Supplied material |

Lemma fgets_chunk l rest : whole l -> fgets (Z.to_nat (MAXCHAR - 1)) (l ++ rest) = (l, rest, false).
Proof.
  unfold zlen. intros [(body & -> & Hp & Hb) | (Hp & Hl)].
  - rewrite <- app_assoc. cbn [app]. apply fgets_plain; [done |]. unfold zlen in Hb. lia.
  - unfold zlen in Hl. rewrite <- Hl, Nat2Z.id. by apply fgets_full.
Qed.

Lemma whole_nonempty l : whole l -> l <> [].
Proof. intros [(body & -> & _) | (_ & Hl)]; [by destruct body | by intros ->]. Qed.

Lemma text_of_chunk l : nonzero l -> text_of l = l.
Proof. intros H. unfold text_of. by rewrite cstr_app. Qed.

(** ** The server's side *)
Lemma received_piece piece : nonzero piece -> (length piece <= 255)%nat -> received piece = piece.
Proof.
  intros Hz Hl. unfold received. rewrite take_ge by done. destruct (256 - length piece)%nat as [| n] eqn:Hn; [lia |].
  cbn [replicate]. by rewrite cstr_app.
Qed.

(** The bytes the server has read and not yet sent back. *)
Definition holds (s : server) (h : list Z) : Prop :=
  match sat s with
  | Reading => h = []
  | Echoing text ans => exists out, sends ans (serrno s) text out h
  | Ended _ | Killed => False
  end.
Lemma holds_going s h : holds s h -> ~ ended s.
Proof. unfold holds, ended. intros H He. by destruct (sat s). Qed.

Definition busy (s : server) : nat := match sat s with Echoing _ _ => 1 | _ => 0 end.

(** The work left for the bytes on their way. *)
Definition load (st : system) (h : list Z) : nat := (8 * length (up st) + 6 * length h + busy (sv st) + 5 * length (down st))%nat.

---

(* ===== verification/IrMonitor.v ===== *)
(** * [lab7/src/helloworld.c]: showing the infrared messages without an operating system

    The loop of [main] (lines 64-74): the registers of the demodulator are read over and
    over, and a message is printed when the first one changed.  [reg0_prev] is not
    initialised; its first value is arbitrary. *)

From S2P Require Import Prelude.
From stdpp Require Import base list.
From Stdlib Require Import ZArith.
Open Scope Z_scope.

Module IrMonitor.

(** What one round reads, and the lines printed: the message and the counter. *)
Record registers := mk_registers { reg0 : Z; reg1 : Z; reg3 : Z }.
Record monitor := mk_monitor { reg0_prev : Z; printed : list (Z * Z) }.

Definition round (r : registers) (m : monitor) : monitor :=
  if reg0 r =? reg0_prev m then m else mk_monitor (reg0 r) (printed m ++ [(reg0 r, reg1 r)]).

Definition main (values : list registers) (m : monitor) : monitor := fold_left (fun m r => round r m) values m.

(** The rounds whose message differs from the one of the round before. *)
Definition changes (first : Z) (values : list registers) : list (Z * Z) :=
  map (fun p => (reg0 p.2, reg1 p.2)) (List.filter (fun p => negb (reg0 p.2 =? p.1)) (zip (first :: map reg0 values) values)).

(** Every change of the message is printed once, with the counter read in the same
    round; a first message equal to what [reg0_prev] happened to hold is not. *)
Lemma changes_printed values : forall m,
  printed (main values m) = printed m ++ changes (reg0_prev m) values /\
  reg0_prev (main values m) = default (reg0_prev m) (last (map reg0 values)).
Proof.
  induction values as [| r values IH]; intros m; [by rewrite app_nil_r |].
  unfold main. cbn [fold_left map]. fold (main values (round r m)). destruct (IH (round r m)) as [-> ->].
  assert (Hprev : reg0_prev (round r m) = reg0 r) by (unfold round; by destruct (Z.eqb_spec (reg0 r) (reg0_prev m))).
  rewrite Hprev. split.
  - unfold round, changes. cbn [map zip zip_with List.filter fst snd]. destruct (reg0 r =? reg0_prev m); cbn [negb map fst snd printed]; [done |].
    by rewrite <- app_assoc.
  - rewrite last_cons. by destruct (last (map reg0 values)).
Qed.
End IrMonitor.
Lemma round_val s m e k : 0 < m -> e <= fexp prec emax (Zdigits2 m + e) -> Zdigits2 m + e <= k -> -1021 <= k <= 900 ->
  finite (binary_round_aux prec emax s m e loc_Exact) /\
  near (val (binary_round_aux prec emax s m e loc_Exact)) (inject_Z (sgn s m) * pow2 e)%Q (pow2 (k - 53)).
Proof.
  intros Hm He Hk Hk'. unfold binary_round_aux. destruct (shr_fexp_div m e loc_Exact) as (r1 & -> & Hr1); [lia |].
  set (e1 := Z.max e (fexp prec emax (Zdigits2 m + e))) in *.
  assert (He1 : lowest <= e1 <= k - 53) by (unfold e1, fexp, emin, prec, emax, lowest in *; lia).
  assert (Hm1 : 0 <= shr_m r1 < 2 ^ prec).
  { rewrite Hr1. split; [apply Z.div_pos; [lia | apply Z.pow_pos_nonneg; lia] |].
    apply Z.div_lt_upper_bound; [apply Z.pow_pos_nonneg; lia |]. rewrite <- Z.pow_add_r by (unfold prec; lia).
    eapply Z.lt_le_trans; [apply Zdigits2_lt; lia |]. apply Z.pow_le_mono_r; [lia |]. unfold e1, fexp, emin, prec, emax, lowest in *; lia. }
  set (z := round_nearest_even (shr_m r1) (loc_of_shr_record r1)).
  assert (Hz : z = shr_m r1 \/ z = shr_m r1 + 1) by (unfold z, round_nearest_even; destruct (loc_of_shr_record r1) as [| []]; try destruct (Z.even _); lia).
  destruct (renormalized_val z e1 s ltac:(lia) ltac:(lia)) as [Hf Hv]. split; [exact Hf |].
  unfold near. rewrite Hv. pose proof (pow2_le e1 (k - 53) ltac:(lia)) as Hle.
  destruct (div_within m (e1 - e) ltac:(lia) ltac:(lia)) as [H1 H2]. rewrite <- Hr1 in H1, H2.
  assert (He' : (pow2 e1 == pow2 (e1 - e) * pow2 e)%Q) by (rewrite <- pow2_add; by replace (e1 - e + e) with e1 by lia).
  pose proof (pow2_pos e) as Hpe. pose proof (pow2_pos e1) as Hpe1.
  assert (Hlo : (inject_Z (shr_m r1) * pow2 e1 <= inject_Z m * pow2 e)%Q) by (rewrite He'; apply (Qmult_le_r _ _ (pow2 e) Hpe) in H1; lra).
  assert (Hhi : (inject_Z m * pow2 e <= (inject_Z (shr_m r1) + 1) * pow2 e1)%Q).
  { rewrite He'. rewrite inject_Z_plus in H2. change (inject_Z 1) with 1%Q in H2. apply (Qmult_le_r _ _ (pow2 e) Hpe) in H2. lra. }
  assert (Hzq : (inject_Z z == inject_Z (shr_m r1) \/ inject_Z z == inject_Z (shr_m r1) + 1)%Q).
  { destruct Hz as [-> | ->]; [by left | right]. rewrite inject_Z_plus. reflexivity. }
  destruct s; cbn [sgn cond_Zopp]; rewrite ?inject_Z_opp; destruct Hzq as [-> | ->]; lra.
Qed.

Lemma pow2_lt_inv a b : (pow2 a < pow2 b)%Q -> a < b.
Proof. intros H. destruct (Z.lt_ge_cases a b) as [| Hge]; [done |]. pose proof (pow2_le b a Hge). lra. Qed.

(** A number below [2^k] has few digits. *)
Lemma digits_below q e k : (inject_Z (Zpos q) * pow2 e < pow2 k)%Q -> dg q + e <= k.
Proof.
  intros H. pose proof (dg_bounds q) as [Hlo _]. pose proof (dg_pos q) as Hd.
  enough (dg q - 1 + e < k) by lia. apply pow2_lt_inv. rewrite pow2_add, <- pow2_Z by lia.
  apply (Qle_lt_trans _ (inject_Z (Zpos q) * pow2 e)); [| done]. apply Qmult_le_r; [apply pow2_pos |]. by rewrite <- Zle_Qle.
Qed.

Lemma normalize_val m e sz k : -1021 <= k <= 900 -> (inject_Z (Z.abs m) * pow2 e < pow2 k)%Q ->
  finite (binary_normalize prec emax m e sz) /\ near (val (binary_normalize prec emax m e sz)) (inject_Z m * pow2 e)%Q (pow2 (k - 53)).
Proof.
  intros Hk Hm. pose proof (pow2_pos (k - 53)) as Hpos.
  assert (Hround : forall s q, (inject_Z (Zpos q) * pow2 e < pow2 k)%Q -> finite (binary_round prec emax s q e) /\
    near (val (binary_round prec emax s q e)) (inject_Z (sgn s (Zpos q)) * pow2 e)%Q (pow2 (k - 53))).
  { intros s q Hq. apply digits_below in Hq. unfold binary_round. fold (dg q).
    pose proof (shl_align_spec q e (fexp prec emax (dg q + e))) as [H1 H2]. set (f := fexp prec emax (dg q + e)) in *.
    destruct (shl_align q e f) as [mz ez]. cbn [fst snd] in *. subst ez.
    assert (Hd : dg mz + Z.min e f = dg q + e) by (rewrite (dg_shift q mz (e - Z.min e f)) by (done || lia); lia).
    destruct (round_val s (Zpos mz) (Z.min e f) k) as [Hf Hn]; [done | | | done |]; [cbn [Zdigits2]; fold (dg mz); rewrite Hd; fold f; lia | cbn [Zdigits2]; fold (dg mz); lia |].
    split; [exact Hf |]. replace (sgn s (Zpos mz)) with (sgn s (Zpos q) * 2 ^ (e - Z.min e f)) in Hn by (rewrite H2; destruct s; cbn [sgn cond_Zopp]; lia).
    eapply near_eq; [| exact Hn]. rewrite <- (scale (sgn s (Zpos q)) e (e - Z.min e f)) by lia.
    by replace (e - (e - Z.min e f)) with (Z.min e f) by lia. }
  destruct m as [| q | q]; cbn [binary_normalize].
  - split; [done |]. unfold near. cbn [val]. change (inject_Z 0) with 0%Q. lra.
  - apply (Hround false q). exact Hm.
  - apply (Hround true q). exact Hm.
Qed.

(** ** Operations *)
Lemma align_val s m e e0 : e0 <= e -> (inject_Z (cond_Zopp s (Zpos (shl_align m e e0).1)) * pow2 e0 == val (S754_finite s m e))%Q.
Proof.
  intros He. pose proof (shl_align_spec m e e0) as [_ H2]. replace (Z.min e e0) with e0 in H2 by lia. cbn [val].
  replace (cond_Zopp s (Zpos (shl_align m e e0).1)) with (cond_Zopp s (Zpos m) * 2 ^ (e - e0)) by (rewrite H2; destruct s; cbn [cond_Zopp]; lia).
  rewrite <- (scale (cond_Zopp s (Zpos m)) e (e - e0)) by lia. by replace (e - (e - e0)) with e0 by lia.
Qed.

Task item | In the material above, transcribe exactly the lines beginning at the one with "printed (main values" and ending at the one with "unfold main. cbn", both included.

Output below |
  printed (main values m) = printed m ++ changes (reg0_prev m) values /\
  reg0_prev (main values m) = default (reg0_prev m) (last (map reg0 values)).
Proof.
  induction values as [| r values IH]; intros m; [by rewrite app_nil_r |].
  unfold main. cbn [fold_left map]. fold (main values (round r m)). destruct (IH (round r m)) as [-> ->].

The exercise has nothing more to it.